Vietnamese Hackers Target U.K., U.S., and India with DarkGate Malware
Attacks leveraging the DarkGate commodity malware targeting entities in the U.K., the U.S., and India have been linked to Vietnamese actors associated with the use of the infamous Ducktail stealer.
“The overlap of tools and campaigns is very likely due to the effects of a cybercrime marketplace,” WithSecure said in a report published today. “Threat actors are able to acquire and use multiple different tools for the same purpose, and all they have to do is come up with targets, campaigns, and lures.”
The development comes amid an uptick in malware campaigns using DarkGate in recent months, primarily driven by its author’s decision to rent it out on a malware-as-a-service (MaaS) basis to other threat actors after using it privately since 2018.
It’s not just DarkGate and Ducktail, for the Vietnamese threat actor cluster responsible for these campaigns is leveraging same or very similar lures, themes, targeting, and delivery methods to also deliver LOBSHOT and RedLine Stealer.
Attack chains distributing DarkGate are characterized by the use of AutoIt scripts retrieved via a Visual Basic Script sent through phishing emails or messages on Skype or Microsoft Teams. The execution of the AutoIt script leads to the deployment of DarkGate.
In this case, however, the initial infection vector was a LinkedIn message that redirected the victim to a file hosted on Google Drive, a technique commonly used by Ducktail actors.
“Very similar campaign themes and lures have been used to deliver Ducktail and DarkGate,” WithSecure said, although the function of the final-stage differs to a great extent.
While Ducktail functions as a stealer, DarkGate is a remote access trojan (RAT) with information-stealing capabilities that also establishes covert persistence on the compromised hosts for backdoor access.

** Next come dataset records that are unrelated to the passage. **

(** X11. The cone providers and [bec_garcia_garcia] share no geometry
    tag: the former take "cone" only, the latter names the same geometry
    "conical", so for every tag one of the two calls raises at its
    gate. *)
Theorem cone_tags_disjoint {numpy : NumPy} (ind_shape : string)
        (h h' : float) (indentation indentation' : list object)
        (half_opening_angle tip : float) (order : Z) :
  (exists msg msg',
      bec_gavara_cone h indentation ind_shape half_opening_angle
      = Raise (Exception msg)
      /\ bec_managuli_cone h indentation ind_shape half_opening_angle
         = Raise (Exception msg'))
  \/ (exists msg,
         bec_garcia_garcia h' indentation' ind_shape tip order
         = Raise (Exception msg)).
Proof.
  destruct (String.eqb ind_shape "cone") eqn:E.
  - right. apply String.eqb_eq in E. subst. eexists. reflexivity.
  - left. unfold bec_gavara_cone, bec_managuli_cone. rewrite E.
    do 2 eexists. split; reflexivity.
Qed.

“DarkGate has been around for a long time and is being used by many groups for different purposes, and not just this group or cluster in Vietnam,” security researcher Stephen Robinson, senior threat intelligence analyst at WithSecure, said.
“The flipside of this is that actors can use multiple tools for the same campaign, which could obscure the true extent of their activity from purely malware-based analysis.”